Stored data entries
Lemma replay_run_spec fuel w seen cs :
  WindowSize <= Z.of_nat fuel →
  replay_rep w seen → Forall (fun c => 0 <= c < 2 ^ 64 - 1) cs →
  ∃ w', replay_run fuel w cs = Some (w', spec_run seen cs).
Proof.
  intros Hfuel Hrep Hcs. revert w seen Hrep.
  induction Hcs as [|c cs Hc Hcs IH]; intros w seen Hrep; simpl; [by eexists|].
  destruct (replay_Accept_step fuel w seen c) as (w' & -> & Hrep'); [done..|].
  destruct (IH _ _ Hrep') as (w'' & ->). by eexists.
Qed.

(** ** Properties of the specification *)

Lemma spec_accepts_fresh seen c : spec_accepts seen c = true → c ∉ seen.
Proof.
  destruct seen as [|s seen]; [set_solver|]. cbn [spec_accepts]. intros H Hin.
  apply orb_true_iff in H as [H|H].
  - apply spec_highest_ge in Hin. lia.
  - apply andb_true_iff in H as [_ H]. by apply bool_decide_eq_true in H.
Qed.

Lemma accepted_cons c cs r rs :
  accepted (c :: cs) (r :: rs) = if r then c :: accepted cs rs else accepted cs rs.
Proof.
  unfold accepted. simpl. destruct r;
    [by rewrite filter_cons_True|by rewrite filter_cons_False].
Qed.

Lemma accepted_spec_run seen cs :
  NoDup seen →
  NoDup (accepted cs (spec_run seen cs))
  ∧ ∀ c, c ∈ accepted cs (spec_run seen cs) → c ∉ seen.
Proof.
  revert seen. induction cs as [|c cs IH]; intros seen Hnd; [split; [constructor|set_solver]|].
  cbn [spec_run]. rewrite accepted_cons. unfold spec_step.
  destruct (spec_accepts seen c) eqn:E; [|by apply IH].
  pose proof (spec_accepts_fresh _ _ E) as Hfresh.
  destruct (IH (c :: seen)) as [H1 H2]; [by constructor|]. split.
  - constructor; [|done]. intros Hin. apply H2 in Hin. set_solver.
  - intros c' [->|Hin]%elem_of_cons; [done|]. apply H2 in Hin. set_solver.
Qed.

Lemma clear_loop_wraps fuel value bm :
  0 <= value < 2 ^ 64 → ReplayWindow_clear_loop fuel value (2 ^ 64 - 1) bm = None.
Proof.
  revert value bm. induction fuel as [|fuel IH]; intros value bm Hv; simpl.
  - by rewrite (proj2 (Z.leb_le _ _)) by lia.
  - rewrite (proj2 (Z.leb_le _ _)) by lia. apply IH.
    by apply (wrap_range 64 (value + 1)).
Qed.

(** ** Properties *)

(** C32: on every sequence of transport counters below 2^64 - 1, the bitmap
    implementation returns, with at most 8192 iterations per call, exactly the
    verdicts of the specification that remembers every accepted counter:
    a counter is accepted iff it is the first one, is above every accepted one,
    or is less than 8192 behind the highest and was not accepted before. *)
Theorem ReplayWindow_refines_spec (counters : list Z)
    (Hcs : Forall (fun c => 0 <= c < 2 ^ 64 - 1) counters) :
  option_map snd (replay_run (Z.to_nat WindowSize) ReplayWindow_new counters)
  = Some (spec_run [] counters).
Proof.
  destruct (replay_run_spec (Z.to_nat WindowSize) _ _ counters (ltac:(lia)) replay_rep_new Hcs)
    as (w & Hrun).
  by rewrite Hrun.
Qed.
(* ===== verification/Text.v ===== *)
(** * C++ strings

    [std::string] and [std::string_view] are byte sequences.  This file models
    what the program uses of them and of [<charconv>] and [std::format]:
    [find], [rfind], [from_chars] for unsigned integers, the decimal
    formatting of unsigned integers, and the ASCII lower casing of
    [boost::algorithm::to_lower] in the classic locale. *)

From S2P Require Import Prelude.

(** A string literal as its bytes. *)
Fixpoint lit (s : String.string) : bytes :=
  match s with
  | String.EmptyString => []
  | String.String a s' => Z.of_N (Ascii.N_of_ascii a) :: lit s'
  end.

Definition chr_dot : Z := 46.
Definition chr_colon : Z := 58.
Definition chr_slash : Z := 47.
Definition chr_dash : Z := 45.

(** [find(c, start)] on a string seen from [start]: the first index of [c]. *)
Fixpoint find_char (c : Z) (l : bytes) : option nat :=
  match l with
  | [] => None
  | x :: l' => if x =? c then Some 0%nat else S <$> find_char c l'
  end.

(** [rfind(c)]: the last index of [c]. *)
Fixpoint rfind_char (c : Z) (l : bytes) : option nat :=
  match l with
  | [] => None
  | x :: l' =>
      match rfind_char c l' with
      | Some i => Some (S i)
      | None => if x =? c then Some 0%nat else None
      end
  end.

Definition is_digit (b : Z) : bool := (48 <=? b) && (b <=? 57).

(** The longest prefix of decimal digits, and the rest. *)
Fixpoint span_digits (l : bytes) : bytes * bytes :=
  match l with
  | [] => ([], [])
  | b :: l' =>
      if is_digit b then (b :: (span_digits l').1, (span_digits l').2) else ([], l)
  end.

Definition digits_from (acc : Z) (l : bytes) : Z :=
  fold_left (fun v b => v * 10 + (b - 48)) l acc.
Abbreviation digits_val := (digits_from 0).

(** [std::from_chars(first, last, value)] for [unsigned]: the value and the
    unread rest, or [None] when [ec] is [invalid_argument] (no digit) or
    [result_out_of_range]. *)
Definition from_chars_unsigned (l : bytes) : option (Z * bytes) :=
  let '(d, rest) := span_digits l in
  match d with
  | [] => None
  | _ => if digits_val d <? 2 ^ 32 then Some (digits_val d, rest) else None
  end.

(** The whole text is one [unsigned] number: [ec == errc{}] and [ptr == end]. *)
Definition parse_unsigned (l : bytes) : option Z :=
  match from_chars_unsigned l with
  | Some (v, []) => Some v
  | _ => None
  end.

(** [std::format("{}", n)] for a nonnegative [n]; [fuel] bounds the number of
    digits after the first. *)
Fixpoint format_dec_aux (fuel : nat) (n : Z) (acc : bytes) : bytes :=
  if n <? 10 then (48 + n) :: acc
  else match fuel with
       | O => acc
       | S fuel' => format_dec_aux fuel' (n / 10) ((48 + n mod 10) :: acc)
       end.

(** Nineteen more digits than the first cover every 64-bit value. *)
Definition format_dec (n : Z) : bytes := format_dec_aux 19 n [].

#[global] Arguments format_dec : simpl never.

Definition to_lower_char (b : Z) : Z :=
  if (65 <=? b) && (b <=? 90) then b + 32 else b.
Definition to_lower (l : bytes) : bytes := map to_lower_char l.

(** ** Searching *)

Lemma find_char_app c l r : c ∉ l → find_char c (l ++ c :: r) = Some (length l).
Proof.
  induction l as [|x l IH]; simpl; intros Hc; [by rewrite Z.eqb_refl|].
  replace (x =? c) with false by (symmetry; apply Z.eqb_neq; set_solver).
  rewrite IH; [done|set_solver].
Qed.

Lemma find_char_None c l : find_char c l = None ↔ c ∉ l.
Proof.
  induction l as [|x l IH]; simpl; [set_solver|].
  destruct (Z.eqb_spec x c) as [->|Hne]; [set_solver|].
  rewrite fmap_None, IH. set_solver.
Qed.

Lemma find_char_Some c l i :
  find_char c l = Some i → l = take i l ++ c :: drop (S i) l ∧ c ∉ take i l.
Proof.
  revert i. induction l as [|x l IH]; simpl; intros i; [done|].
  destruct (Z.eqb_spec x c) as [->|Hne]; intros H; [simplify_eq; set_solver|].
  apply fmap_Some in H as (j & Hj & ->). apply IH in Hj as [Heq Hni].
  simpl. split; [by f_equal|set_solver].
Qed.

Lemma find_char_lt c l i : find_char c l = Some i → (i < length l)%nat.
Proof.
  intros [Hl _]%find_char_Some. apply (f_equal length) in Hl.
  rewrite length_app, length_take in Hl. simpl in Hl. lia.
Qed.

Lemma drop_app_cons {A} (l r : list A) c : drop (S (length l)) (l ++ c :: r) = r.
Proof. by induction l. Qed.

Lemma rfind_char_app c l r : c ∉ r → rfind_char c (l ++ c :: r) = Some (length l).
Proof.
  intros Hr. assert (rfind_char c r = None) as Hn.
  { induction r as [|x r IH]; simpl; [done|]. rewrite IH by set_solver.
    by replace (x =? c) with false by (symmetry; apply Z.eqb_neq; set_solver). }
  induction l as [|x l IH]; simpl; [by rewrite Hn, Z.eqb_refl|by rewrite IH].
Qed.

(** ** Decimal numbers *)

Abbreviation all_digits := (Forall (fun b => is_digit b = true)).

Lemma span_digits_app d r :
  all_digits d → (∀ b r', r = b :: r' → is_digit b = false) →
  span_digits (d ++ r) = (d, r).
Proof.
  intros Hd Hr. induction Hd as [|b d Hb Hd IH]; simpl.
  - destruct r as [|b r]; simpl; [done|]. by rewrite (Hr b r).
  - by rewrite Hb, IH.
Qed.

Lemma span_digits_spec l :
  l = (span_digits l).1 ++ (span_digits l).2 ∧ all_digits (span_digits l).1.
Proof.
  induction l as [|b l [IH1 IH2]]; simpl; [done|].
  destruct (is_digit b) eqn:E; simpl; [|done].
  split; [by rewrite <- IH1|by constructor].
Qed.

Lemma parse_unsigned_spec l v :
  parse_unsigned l = Some v ↔ l ≠ [] ∧ all_digits l ∧ v = digits_val l ∧ v < 2 ^ 32.
Proof.
  unfold parse_unsigned, from_chars_unsigned. split.
  - destruct (span_digits_spec l) as [Hl Hd].
    destruct (span_digits l) as [d r]; simpl in *. subst l.
    destruct d as [|b d]; [done|]. ifb; [|done]. destruct r; [|done].
    intros; simplify_eq. rewrite app_nil_r. split_and!; [done..|lia].
  - intros (Hne & Hd & -> & Hv).
    rewrite <- (app_nil_r l) at 1. rewrite span_digits_app by done.
    destruct l; [done|]. by rewrite (proj2 (Z.ltb_lt _ _)) by lia.
Qed.

Lemma digits_from_app acc l k : digits_from acc (l ++ k) = digits_from (digits_from acc l) k.
Proof. apply fold_left_app. Qed.

Lemma format_dec_aux_spec fuel n acc :
  0 <= n < 10 ^ (Z.of_nat fuel + 1) →
  ∃ d, format_dec_aux fuel n acc = d ++ acc ∧ all_digits d ∧ d ≠ [] ∧ digits_val d = n.
Proof.
  revert n acc. induction fuel as [|fuel IH]; intros n acc Hn; simpl.
  - rewrite (proj2 (Z.ltb_lt _ _)) by (simpl in *; lia).
    exists [48 + n]. split_and!; [done| |done|unfold digits_from; simpl; lia].
    constructor; [|done]. unfold is_digit. simpl in Hn. lia.
  - ifb.
    + exists [48 + n]. split_and!; [done| |done|unfold digits_from; simpl; lia].
      constructor; [|done]. unfold is_digit. lia.
    + destruct (IH (n / 10) ((48 + n mod 10) :: acc)) as (d & -> & Hd & Hne & Hv).
      { split; [apply Z.div_pos; lia|]. apply Z.div_lt_upper_bound; [lia|].
        rewrite <- Z.pow_succ_r by lia. rewrite Nat2Z.inj_succ in Hn.
        replace (Z.succ (Z.of_nat fuel + 1)) with (Z.succ (Z.of_nat fuel) + 1) by lia.
        apply Hn. }
      pose proof (Z.mod_pos_bound n 10).
      exists (d ++ [48 + n mod 10]). split_and!.
      * by rewrite <- app_assoc.
      * apply Forall_app. split; [done|]. constructor; [|done]. unfold is_digit. lia.
      * by destruct d.
      * rewrite digits_from_app, Hv. unfold digits_from. simpl.
        pose proof (Z.div_mod n 10). lia.
Qed.

Lemma format_dec_spec n :
  0 <= n < 2 ^ 64 →
  all_digits (format_dec n) ∧ format_dec n ≠ [] ∧ digits_val (format_dec n) = n.
Proof.
  intros Hn. unfold format_dec.
  destruct (format_dec_aux_spec 19 n []) as (d & -> & Hd & Hne & Hv).
  { split; [lia|]. eapply Z.lt_le_trans; [apply Hn|]. by vm_compute. }
  rewrite app_nil_r. done.
Qed.

(** Formatting and parsing an [unsigned] are inverse. *)
Lemma parse_format_dec n : 0 <= n < 2 ^ 32 → parse_unsigned (format_dec n) = Some n.
Proof.
  intros Hn. destruct (format_dec_spec n) as (Hd & Hne & Hv); [lia|].
  apply parse_unsigned_spec. split_and!; [done..|by rewrite Hv|lia].
Qed.

Lemma digits_not_elem c l : all_digits l → is_digit c = false → c ∉ l.
Proof. intros Hl Hc Hin. rewrite Forall_forall in Hl. specialize (Hl _ Hin). congruence. Qed.
(** Updating one byte so that one bit becomes [v]. *)
Lemma mask_step v (f : Z → Z) (l : bytes) bit :
  (nb <= length l)%nat → bytes_ok l → 0 <= bit < width →
  (∀ x, in_width 8 x → in_width 8 (f x)) →
  (∀ x j, 0 <= j < 8 → Z.testbit (f x) j
     = if j =? 7 - bit mod 8 then v else Z.testbit x j) →
  let i := Z.to_nat (bit / 8) in
  let l' := <[i := f (l !!! i)]> l in
  length l' = length l ∧ bytes_ok l' ∧
  ∀ q, 0 <= q < width →
    Z.testbit (be_decode (take nb l')) q
    = if q =? width - 1 - bit then v else Z.testbit (be_decode (take nb l)) q.
Proof.
  intros Hnb Hok Hbit Hf Hfb i l'. unfold width in *.
  pose proof (Z.div_mod bit 8). pose proof (Z.mod_pos_bound bit 8).
  assert (i < nb)%nat as Hi by (unfold i; lia).
  assert (in_width 8 (l !!! i)) as Hli.
  { rewrite Forall_forall in Hok. apply Hok. apply list_elem_of_lookup_total_2. lia. }
  split_and!.
  - apply length_insert.
  - apply Forall_insert; [done|by apply Hf].
  - intros q Hq. unfold l'. rewrite take_insert_lt by done.
    assert (zlen (take nb l) = Z.of_nat nb) as Hz by (unfold zlen; rewrite length_take; lia).
    rewrite be_decode_insert_testbit; [|by apply Forall_take|by apply Hf
      |rewrite length_take; lia|rewrite Hz; lia].
    rewrite Hz. pose proof (Z.div_mod q 8). pose proof (Z.mod_pos_bound q 8).
    destruct (Z.eqb_spec (q / 8) (Z.of_nat nb - 1 - Z.of_nat i)) as [Hqi|Hqi].
    + rewrite Hfb by lia. unfold i in *.
      assert ((q mod 8 =? 7 - bit mod 8) = (q =? 8 * Z.of_nat nb - 1 - bit)) as -> by lia.
      destruct (q =? _) eqn:E; [done|].
      replace q with (8 * (zlen (take nb l) - 1 - Z.of_nat (Z.to_nat (bit / 8))) + q mod 8)
        at 2 by (rewrite Hz; lia).
      rewrite be_decode_testbit; [|by apply Forall_take|rewrite length_take; lia|lia].
      rewrite <- (take_drop nb l) at 1. rewrite lookup_total_app_l; [done|].
      rewrite length_take. lia.
    + replace (q =? 8 * Z.of_nat nb - 1 - bit) with false by (unfold i in *; lia). done.
Qed.

Lemma mask_loop_bits todo bit first last :
  (nb <= length first)%nat → (nb <= length last)%nat →
  bytes_ok first → bytes_ok last →
  0 <= bit → bit + Z.of_nat todo = width →
  low_bits false (Z.of_nat todo) first (IpRange_mask_loop todo bit first last).1
  ∧ low_bits true (Z.of_nat todo) last (IpRange_mask_loop todo bit first last).2.
Proof.
  revert bit first last. induction todo as [|todo IH];
    intros bit first last Hl1 Hl2 Hok1 Hok2 Hbit Hsum.
  { split; split_and!; try done; intros q Hq;
      by rewrite (proj2 (Z.ltb_ge q (Z.of_nat 0))) by lia. }
  pose proof (Z.mod_pos_bound bit 8).
  cbn [IpRange_mask_loop]. rewrite mask_bit by done.
  destruct (mask_step false (fun x => Z.land x (u8 (Z.lnot (2 ^ (7 - bit mod 8))))) first bit)
    as (A1 & A2 & A3); [done|done|lia|..].
  { intros x Hx. by apply in_width_land. }
  { intros x j Hj. unfold wrap. rewrite Z.land_spec, Z.mod_pow2_bits_low, Z.lnot_spec by lia.
    rewrite Z.pow2_bits_eqb by lia. rewrite (Z.eqb_sym j).
    destruct (_ =? j); [apply andb_false_r|apply andb_true_r]. }
  destruct (mask_step true (fun x => Z.lor x (2 ^ (7 - bit mod 8))) last bit)
    as (B1 & B2 & B3); [done|done|lia|..].
  { intros x Hx. apply in_width_lor; [done..|apply in_width_pow2; lia]. }
  { intros x j Hj. rewrite Z.lor_spec, Z.pow2_bits_eqb by lia. rewrite (Z.eqb_sym j).
    destruct (_ =? j); [apply orb_true_r|apply orb_false_r]. }
  destruct (IH (bit + 1) _ _ (eq_ind_r (fun n => (nb <= n)%nat) Hl1 A1)
              (eq_ind_r (fun n => (nb <= n)%nat) Hl2 B1) A2 B2 ltac:(lia) ltac:(lia))
    as [(C1 & C2 & C3) (D1 & D2 & D3)].
  split; split_and!; try done; try congruence.
  - intros q Hq. rewrite C3, A3 by done.
    destruct (Z.ltb_spec q (Z.of_nat todo)), (Z.eqb_spec q (width - 1 - bit)),
      (Z.ltb_spec q (Z.of_nat (S todo))); done || lia.
  - intros q Hq. rewrite D3, B3 by done.
    destruct (Z.ltb_spec q (Z.of_nat todo)), (Z.eqb_spec q (width - 1 - bit)),
      (Z.ltb_spec q (Z.of_nat (S todo))); done || lia.
Qed.
End MaskLoop.

(** *** Ranges of addresses as intervals of numbers *)

Definition address_bytes (f : AddressFamily) : nat :=
  match f with Family_Ipv4 => 4 | Family_Ipv6 => 16 end.
(** The UDP header as written, its checksum field zero. *)
Definition udp_header (sourcePort destinationPort length : Z) : bytes :=
  be_encode 2 sourcePort ++ be_encode 2 destinationPort ++ be_encode 2 length ++ [0; 0].

Lemma Ipv4UdpDatagram_Build_eq source destination sourcePort destinationPort payload :
  let udpLength := 8 + zlen payload in
  let total := 20 + udpLength in
  Ipv4UdpDatagram_Build source destination sourcePort destinationPort payload
  = Ok (ipv4_header total source destination UdpProtocol
          (header_checksum total source destination UdpProtocol)
        ++ udp_header sourcePort destinationPort udpLength ++ payload).
Proof.
  intros udpLength total. pose proof (zlen_nonneg payload) as Hp.
  unfold Ipv4UdpDatagram_Build, Ipv4HeaderSize. fold udpLength.
  rewrite zeros_add, WriteIpv4Header_spec by (unfold udpLength, UdpHeaderSize; lia).
  cbn [obind]. rewrite zlen_zeros by (unfold udpLength, UdpHeaderSize; lia).
  fold udpLength. fold total.
  change (UdpHeaderSize + zlen payload) with udpLength.
  set (hdr := ipv4_header _ _ _ _ _).
  change (ipv4_header total source destination UdpProtocol
    (header_checksum total source destination UdpProtocol)) with hdr.
  replace (zeros udpLength) with ([0; 0; 0; 0; 0; 0; 0; 0] ++ zeros (zlen payload))
    by (unfold udpLength; by rewrite zeros_add).
  unfold udp_header, be_encode.
  generalize hdr (eq_refl : zlen hdr = 20). clear hdr. intros hdr Hh.
  unfold UdpSourcePortOffset, UdpDestinationPortOffset, UdpLengthOffset, Ipv4HeaderSize.
  rewrite <- Hh. rewrite <- (Z.add_0_r (zlen hdr)) at 1. rewrite <- !Z.add_assoc.
  do 6 (erewrite wr_app_r
          by (apply wr_app_l; cbv [wr zlen length]; simpl; reflexivity); cbn [obind]).
  rewrite app_assoc, copy_at_app, <- app_assoc;
    [|by rewrite zlen_app, Hh|by rewrite zlen_zeros].
  simpl. by rewrite !Z.shiftr_0_r.
Qed.

Lemma built_udp_read16 source destination protocol checksum sp dp len total payload :
  let packet := ipv4_header total source destination protocol checksum
                ++ udp_header sp dp len ++ payload in
  Ipv4_read16 packet UdpSourcePortOffset = Ok (u16 sp)
  ∧ Ipv4_read16 packet UdpDestinationPortOffset = Ok (u16 dp)
  ∧ Ipv4_read16 packet UdpLengthOffset = Ok (u16 len).
Proof.
  intros packet. unfold packet, udp_header. set (hdr := ipv4_header _ _ _ _ _).
  assert (zlen hdr = 20) as Hh by done. clearbody hdr.
  rewrite <- !(app_assoc (be_encode 2 _)). split_and!.
  - rewrite Ipv4_read16_app, be_decode_encode; try done. apply bytes_ok_be_encode.
  - rewrite (app_assoc hdr), Ipv4_read16_app, be_decode_encode; try done.
    + by rewrite zlen_app, Hh.
    + apply bytes_ok_be_encode.
  - rewrite (app_assoc hdr), (app_assoc (hdr ++ _)), Ipv4_read16_app, be_decode_encode; try done.
    + by rewrite !zlen_app, Hh.
    + apply bytes_ok_be_encode.
Qed.

(** [Parse] on a packet that starts with 0x45, its header size evaluated. *)
Definition Parse_45 (packet : bytes) : outcome (option Ipv4UdpDatagram) :=
  if zlen packet <? 28 then Ok None else
  let! protocol := rd packet 9 in
  if negb (protocol =? 17) then Ok None else
  let! udpLength := Ipv4_read16 packet 24 in
  if (udpLength <? 8) || (zlen packet <? 20 + udpLength) then Ok None else
  let! payload := slice packet 28 (20 + udpLength) in
  let! source := Ipv4_read32 packet 12 in
  let! destination := Ipv4_read32 packet 16 in
  let! sourcePort := Ipv4_read16 packet 20 in
  let! destinationPort := Ipv4_read16 packet 22 in
  Ok (Some {| udp_source := source; udp_destination := destination;
              udp_sourcePort := sourcePort; udp_destinationPort := destinationPort;
              udp_payload := payload |}).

Action item: Please copy, exactly and with nothing else, the lines above beginning at the line that has "apply orb_true_iff in H as [H|H]." and ending with the line that has "- by rewrite (proj2 (Z.leb_le _ _)) by lia.".

Task result:
  apply orb_true_iff in H as [H|H].
  - apply spec_highest_ge in Hin. lia.
  - apply andb_true_iff in H as [_ H]. by apply bool_decide_eq_true in H.
Qed.

Lemma accepted_cons c cs r rs :
  accepted (c :: cs) (r :: rs) = if r then c :: accepted cs rs else accepted cs rs.
Proof.
  unfold accepted. simpl. destruct r;
    [by rewrite filter_cons_True|by rewrite filter_cons_False].
Qed.

Lemma accepted_spec_run seen cs :
  NoDup seen →
  NoDup (accepted cs (spec_run seen cs))
  ∧ ∀ c, c ∈ accepted cs (spec_run seen cs) → c ∉ seen.
Proof.
  revert seen. induction cs as [|c cs IH]; intros seen Hnd; [split; [constructor|set_solver]|].
  cbn [spec_run]. rewrite accepted_cons. unfold spec_step.
  destruct (spec_accepts seen c) eqn:E; [|by apply IH].
  pose proof (spec_accepts_fresh _ _ E) as Hfresh.
  destruct (IH (c :: seen)) as [H1 H2]; [by constructor|]. split.
  - constructor; [|done]. intros Hin. apply H2 in Hin. set_solver.
  - intros c' [->|Hin]%elem_of_cons; [done|]. apply H2 in Hin. set_solver.
Qed.

Lemma clear_loop_wraps fuel value bm :
  0 <= value < 2 ^ 64 → ReplayWindow_clear_loop fuel value (2 ^ 64 - 1) bm = None.
Proof.
  revert value bm. induction fuel as [|fuel IH]; intros value bm Hv; simpl.
  - by rewrite (proj2 (Z.leb_le _ _)) by lia.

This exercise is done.